Try it —
When you reach the line in the data below that contains "Definition to_peer_id (valid_key", please start repeating lines exactly, and stop after the line that contains "(priority : RegistrationPriority).", repeating nothing else.

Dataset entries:
• • •

Lemma write_payload_ok self rest b :
  running b -> payload_ok (payload_of self) -> (is_direct (payload_of self) = false -> no_fixed b) ->
  flow_ok (b_out b ++ gathered b ++ payload_text (payload_of self))
    (b_out b ++ gathered b ++ payload_text (payload_of self) ++ command_texts rest) (write_payload now self rest b).
Proof using.
  intros Hr Hok Hnf. pose proof (switched_ok self rest b) as Hsw.
  destruct (payload_of self) as [d|d|h p|h hl p|h hl p|h p|h pre p|h hl pre pl p|h p|runs el] eqn:Ep;
    cbn [is_direct] in *; try specialize (Hnf eq_refl).
  - pose proof (gather_chunks_ok [d] rest b Hr Hnf) as H. unfold write_payload. rewrite Ep. cbn in H. now rewrite app_nil_r in H.
  - pose proof (gather_chunks_ok [d] rest b Hr Hnf) as H. unfold write_payload. rewrite Ep. cbn in H. now rewrite app_nil_r in H.
  - pose proof (gather_chunks_ok [h; p] rest b Hr Hnf) as H. unfold write_payload. rewrite Ep. cbn in H. now rewrite app_nil_r in H.
  - unfold write_payload. rewrite Ep. apply Hsw; auto. intros. apply write_header_inline_ok; auto.
  - unfold write_payload. rewrite Ep. apply Hsw; auto. intros. apply write_header_inline_ok; auto.
  - now apply write_inline32_ok.
  - unfold write_payload. rewrite Ep. apply Hsw; auto. intros b' H1 H2 H3. rewrite <- header_pooled_text.
    now apply write_gathered_ok.
  - unfold write_payload. rewrite Ep. apply Hsw; auto. intros b' H1 H2 H3.
    destruct (header_inline_pooled_text h hl pre pl p Hok) as (chunks & -> & <-). now apply write_gathered_ok.
  - now apply write_direct_ok.
  - unfold write_payload. rewrite Ep. apply Hsw; auto. intros. now apply write_buf_ok.
Qed.
Lemma abort_step fs w o h :
  accepts o \/ refused o = true -> lease_inv record fs w -> lw_stage w = WritingAbort h ->
  slice_ok fs w
    (match write_fixed_lease_slice o h (lw_offset w) with
     | (Ok (wr, true), off) =>
         match terminal_stage record with
         | Ok stage => (Ok (wr, false, false), lw_goto stage 0 [AbortNote] w)
         | Err e => (Err e, w)
         | Panic => (Panic, w)
         end
     | (Ok (wr, false), off) => (Ok (wr, false, false), lw_goto (lw_stage w) off [] w)
     | (Err e, off) => (Err e, lw_goto (lw_stage w) off [] w)
     | (Panic, off) => (Panic, lw_goto (lw_stage w) off [] w)
     end).
Proof using Hrec.
  intros Ho Hi Ew. pose proof Hi as [H0 Hs]. rewrite Ew in Hs. destruct Hs as (sid & Hab & Hl & Hh).
  assert (forall off n, 0 <= off <= len (text_of w) -> lease_inv record fs (lw_goto (lw_stage w) off n w)) as Hstay.
  { intros off n Hoff. rewrite Ew in *. split; [cbn; lia|]. cbn. exists sid. split_and!; auto. apply Hoff. }
  destruct (run_cases _ _ _ _ (fixed_run o h _ (conj H0 Hl)) Ho (conj H0 Hl))
    as [(wr & -> & _ & Hlt & Hd)|[(wr & off & -> & Hd & Hoff)|(_ & e & ->)]].
  - apply stay_step; auto; rewrite ?Ew; cbn; pose proof (len_nonneg wr); try lia; done.
  - destruct terminal_ready as (ht & -> & Hht). exists (fs ++ [abort_frame sid]). split_and!; [| |done..].
    + split; [done|]. cbn. split_and!; auto using len_nonneg. right. eauto.
    + apply next_boundary; [rewrite Ew; exact Hd|done|rewrite Ew; exact Hh].
  - apply fail_step; auto. now rewrite Ew.
Qed.

Lemma stream_set_frame r i off :
  lease_stream record r -> bytes_ok (set_frame i off r) -> lease_stream record (set_frame i off r).
Proof using. intros (_ & H1 & H2) Hok. now split. Qed.

Lemma frames_snoc r i :
  0 <= i -> (response_frame r <$> seqZ 0 i) ++ [response_frame r i] = response_frame r <$> seqZ 0 (i + 1).
Proof using. intros Hi. rewrite (seqZ_app 0 i 1) by lia. now rewrite fmap_app. Qed.

(** From a frame boundary of the stream to its abort. *)
Lemma to_abort fs w r offs notes wr fs0 :
  lease_stream record r -> 0 < br_frame_index r < br_chunk_count r ->
  fs = response_frame r <$> seqZ 0 (br_frame_index r) ->
  (forall w', pos_of w' = 0 -> lease_next fs0 w wr fs w') ->
  match (header ← write_stream_abort_header (br_stream_id r) 0; Ok (WritingAbort header)) with
  | Ok stage => slice_ok fs0 w (Ok (wr, false, false), mkLeaseWriter stage 0 offs notes)
  | _ => False
  end.
Proof using.
  intros Hst Hi Hfs Hn. destruct (abort_header (br_stream_id r)) as (h & -> & Hh & _). cbn.
  exists fs. split_and!; [|now apply Hn|done..]. split; [done|]. cbn. exists (br_stream_id r).
  split_and!; auto using len_nonneg. exists r, (br_frame_index r). split_and!; auto; lia.
Qed.

Lemma normal_step fs w o r cancelled cancelled_after :
  accepts o \/ refused o = true -> lease_inv record fs w -> lw_stage w = WritingNormal r ->
  slice_ok fs w (write_lease_normal o record cancelled cancelled_after r w).
Proof using Hrec.
  intros Ho Hi Ew. pose proof Hi as [H0 Hs]. rewrite Ew in Hs. destruct Hs as (Hst & Hmore & Hoff & Hfs).
  pose proof Hst as [Hr _]. pose proof Hr as [Hr1 Hr2 Hr3 Hr4 Hr5 Hr6 _ _].
  assert (Forall is_byte (br_payload r)) as Hb by now apply stream_bytes.
  destruct (frame_text_frame r Hr Hb (br_frame_index r) ltac:(lia)) as [Hft Hfw].
  pose proof (index_u32 r Hr (br_frame_index r) ltac:(lia)) as Hidx.
  assert (forall w', pos_of w' = 0 -> lease_next fs w (drop (Z.to_nat (br_frame_offset r)) (frame_text r (br_frame_index r)))
    (response_frame r <$> seqZ 0 (br_frame_index r + 1)) w') as Hbound.
  { intros w' Hw'. rewrite <- frames_snoc, <- Hfs by lia. apply next_boundary; rewrite ?Ew; auto. }
  unfold write_lease_normal. rewrite saturating_add_exact by (unfold u32_max, usize_max, u64_max in *; lia).
  destruct (cancelled && negb (negb (br_frame_offset r =? 0))) eqn:Ec.
  { apply andb_prop in Ec as [_ Ec]. rewrite negb_involutive in Ec. apply Z.eqb_eq in Ec.
    assert (pos_of w = 0) as Hp by (rewrite Ew; exact Ec).
    destruct (Z.eqb_spec (br_frame_index r) 0) as [E0|E0].
    - apply to_terminal; auto. left. rewrite Hfs, E0. done.
    - pose proof (to_abort fs w r (lw_next_stream_id w) (lw_notes w ++ []) [] fs Hst ltac:(lia) Hfs) as Hab.
      destruct (header ← _; _) as [stage|e|]; cbn [lease_moves]; [|destruct Hab; intros w' Hw'; now apply next_switch..].
      apply Hab. intros w' Hw'. now apply next_switch. }
  destruct Ho as [Ho|Ho].
  2: { assert (bytes_remaining r <> []) as Hne by (rewrite <- bytes_remaining_nil by done; lia).
    destruct (bytes_slice_refused o r Hr Hne Ho) as (e & ->). split_and!; cbn; rewrite ?Ew; auto.
    split; [done|]. cbn. split_and!; auto. }
  destruct (bytes_slice_frame o r Hr Hmore Ho) as (wr & Hw & Hd & Hok & [[Hlt E]|[Heq E]]); rewrite E in Hok |- *; cbn [snd] in Hok.
  - rewrite andb_false_r. cbn [andb]. eexists fs. split_and!; [| |done..].
    + split; [cbn; lia|]. cbn. split_and!; [now apply stream_set_frame|done|lia|done].
    + apply next_within; rewrite ?Ew; cbn; auto.
  - assert (wr = drop (Z.to_nat (br_frame_offset r)) (frame_text r (br_frame_index r))) as Ewr.
    { rewrite Hd, (drop_ge (frame_text _ _)) by (unfold len in *; lia). now rewrite app_nil_r. }
    set (r' := set_frame (br_frame_index r + 1) 0 r) in *. assert (lease_stream record r') as Hst' by now apply stream_set_frame.
    rewrite <- Ewr in Hbound. destruct (Z.leb_spec (br_chunk_count r) (br_frame_index r + 1)) as [Hlast|Hlast].
    + eexists. split_and!; [|apply Hbound; done|done..]. split; [cbn; lia|]. cbn.
      replace (br_frame_index r + 1) with (br_chunk_count r) by lia. now apply answered_stream.
    + cbn [negb]. rewrite andb_true_r. destruct cancelled_after; cbn [andb].
      * pose proof (to_abort _ w r' (lw_next_stream_id w) (lw_notes w ++ if (0 <? len wr) && false then [NormalOutcome] else []) wr fs
          Hst' ltac:(cbn; lia) eq_refl Hbound) as Hab. change (br_stream_id r') with (br_stream_id r) in Hab.
        now destruct (header ← _; _) as [stage|e|].
      * eexists. split_and!; [|apply Hbound; done|done..]. split; [cbn; lia|]. cbn. split_and!; auto; lia.
Qed.
(* ===== verification/ActorConflict.v ===== *)
(** * Actor locations and the resolution of conflicting announcements

    [RemoteActorLocation] (src/src/remote_actor_location.rs), the changes nodes
    gossip about actors, the tombstones of removed ones, and the rules by which
    a node decides between two accounts of the same actor (src/src/registry.rs). *)

From S2P Require Import Prelude Types VectorClock.

(** A [String] or [&str] is its bytes. *)
Abbreviation Name := (list Z).

(** ** Priorities (src/src/priority.rs) *)
Inductive RegistrationPriority := Normal | Immediate.

Definition should_trigger_immediate_gossip (p : RegistrationPriority) : bool :=
  match p with Immediate => true | Normal => false end.

(** ** Locations *)
Record RemoteActorLocation := mkLocation {
  l_address : list Z;
  l_peer_id : PeerId;
  l_node_id : PublicKey;
  l_vector_clock : Clocks;
  l_wall_clock_time : Z;
  l_priority : RegistrationPriority;
  l_local_registration_time : Z;
  l_metadata : list Z;
}.

(** [PeerId::to_node_id]: the same 32 bytes.  [VerifyingKey::from_bytes] decides
    which bytes are a key; the conversion panics on others. *)
Definition node_of (p : PeerId) : PublicKey := mkPublicKey (peer_bytes p).
Definition to_node_id (valid_key : list Z -> bool) (p : PeerId) : Result PublicKey :=
  if valid_key (peer_bytes p) then Ok (node_of p) else Panic.
Definition to_peer_id (valid_key : list Z -> bool) (n : PublicKey) : Result PeerId :=
  if valid_key (inner n) then Ok (mkPeerId (inner n)) else Panic.

Inductive RegistryChange :=
  | ActorAdded (name : Name) (location : RemoteActorLocation) (priority : RegistrationPriority)
  | ActorRemoved (name : Name) (vector_clock : Clocks) (removing_node_id : PublicKey)
      (priority : RegistrationPriority).

Definition as_regular_gossip_change (c : RegistryChange) : RegistryChange :=
  match c with
  | ActorAdded name location _ => ActorAdded name location Normal
  | ActorRemoved name clock node _ => ActorRemoved name clock node Normal
  end.

(** ** Orders of the standard library *)
Fixpoint list_cmp {A} (cmp : A -> A -> comparison) (a b : list A) : comparison :=
  match a, b with
  | [], [] => Eq
  | [], _ :: _ => Lt
  | _ :: _, [] => Gt
  | x :: a', y :: b' => match cmp x y with Eq => list_cmp cmp a' b' | c => c end
  end.

Definition bytes_cmp : list Z -> list Z -> comparison := list_cmp Z.compare.
Definition node_cmp (a b : PublicKey) : comparison := bytes_cmp (inner a) (inner b).
Definition entry_cmp (a b : PublicKey * Z) : comparison :=
  match node_cmp a.1 b.1 with Eq => Z.compare a.2 b.2 | c => c end.

(** ** Who wins when neither account is causally later *)
Definition stable_concurrent_location_wins (candidate existing : RemoteActorLocation) : bool :=
  match Z.compare (l_wall_clock_time candidate) (l_wall_clock_time existing) with
  | Gt => true
  | Lt => false
  | Eq =>
  match node_cmp (l_node_id candidate) (l_node_id existing) with
  | Gt => true
  | Lt => false
  | Eq =>
  match bytes_cmp (l_address candidate) (l_address existing) with
  | Gt => true
  | Lt => false
  | Eq =>
  match bytes_cmp (l_metadata candidate) (l_metadata existing) with
  | Gt => true
  | Lt => false
  | Eq => l_local_registration_time existing <? l_local_registration_time candidate
  end end end end.

Definition stable_concurrent_removal_wins (removing_node_id : PublicKey) (removal_clock : Clocks)
    (existing : RemoteActorLocation) : bool :=
  match list_cmp entry_cmp (to_vec removal_clock) (to_vec (l_vector_clock existing)) with
  | Gt => true
  | Lt => false
  | Eq => match node_cmp removing_node_id (l_node_id existing) with Gt => true | _ => false end
  end.

(** ** Tombstones *)
Inductive TombstoneKind := PeerDeath | ExplicitUnregister | Unknown.

#[global] Instance TombstoneKind_eq_dec : EqDecision TombstoneKind.
Proof. solve_decision. Defined.

Record RemovedActorTombstone := mkTombstone {
  t_vector_clock : Clocks;
  t_removed_at : Z;
  t_kind : TombstoneKind;
  t_owner_node_id : option PublicKey;
}.

Definition tombstone_kind_for_removal (owner_node_id removing_node_id : PublicKey) : TombstoneKind :=
  if decide (owner_node_id = removing_node_id) then ExplicitUnregister else PeerDeath.

Definition merge_tombstone_kind (existing : option TombstoneKind) (new : TombstoneKind) : TombstoneKind :=
  match existing, new with
  | Some ExplicitUnregister, _ | _, ExplicitUnregister => ExplicitUnregister
  | Some PeerDeath, _ | _, PeerDeath => PeerDeath
  | _, _ => Unknown
  end.

Definition owner_recovery_wins_tombstone (location : RemoteActorLocation) (sender_peer_id : PeerId)
    (tombstone : RemovedActorTombstone) (owner_restart_authenticated : bool) : bool :=
  if negb (bool_decide (l_peer_id location = sender_peer_id)) then false
  else
    let owner_clock := get (l_vector_clock location) (l_node_id location) in
    let tombstone_owner_clock := get (t_vector_clock tombstone) (l_node_id location) in
    if tombstone_owner_clock <? owner_clock then true
    else if owner_clock =? tombstone_owner_clock then bool_decide (t_kind tombstone = PeerDeath)
    else owner_restart_authenticated && bool_decide (t_kind tombstone = PeerDeath).

(** ** The decisions of [current_actor_upsert_plan] and [current_actor_removal_plan]
    against a known location and against a tombstone *)
Definition upsert_wins (location existing : RemoteActorLocation) : bool :=
  match compare (l_vector_clock location) (l_vector_clock existing) with
  | After => true
  | Concurrent | Equal => stable_concurrent_location_wins location existing
  | Before => false
  end.

Definition passes_tombstone (location : RemoteActorLocation) (sender_peer_id : PeerId)
    (tombstone : RemovedActorTombstone) (owner_restart_authenticated : bool) : bool :=
  match compare (l_vector_clock location) (t_vector_clock tombstone) with
  | After => true
  | _ => owner_recovery_wins_tombstone location sender_peer_id tombstone owner_restart_authenticated
  end.

Definition removal_wins (removing_node_id : PublicKey) (clock : Clocks) (existing : RemoteActorLocation) : bool :=
  match compare clock (l_vector_clock existing) with
  | After => true
  | Concurrent => stable_concurrent_removal_wins removing_node_id clock existing
  | _ => false
  end.

(** The clock of a tombstone after a further removal; none if it is not news. *)
Definition tombstone_clock (clock : Clocks) (existing : option Clocks) : option Clocks :=
  match existing with
  | None => Some clock
  | Some old =>
      match compare clock old with
      | Before | Equal => None
      | After => Some clock
      | Concurrent => merge old clock
      end
  end.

• • •

Task answer —
Definition to_peer_id (valid_key : list Z -> bool) (n : PublicKey) : Result PeerId :=
  if valid_key (inner n) then Ok (mkPeerId (inner n)) else Panic.

Inductive RegistryChange :=
  | ActorAdded (name : Name) (location : RemoteActorLocation) (priority : RegistrationPriority)
  | ActorRemoved (name : Name) (vector_clock : Clocks) (removing_node_id : PublicKey)
      (priority : RegistrationPriority).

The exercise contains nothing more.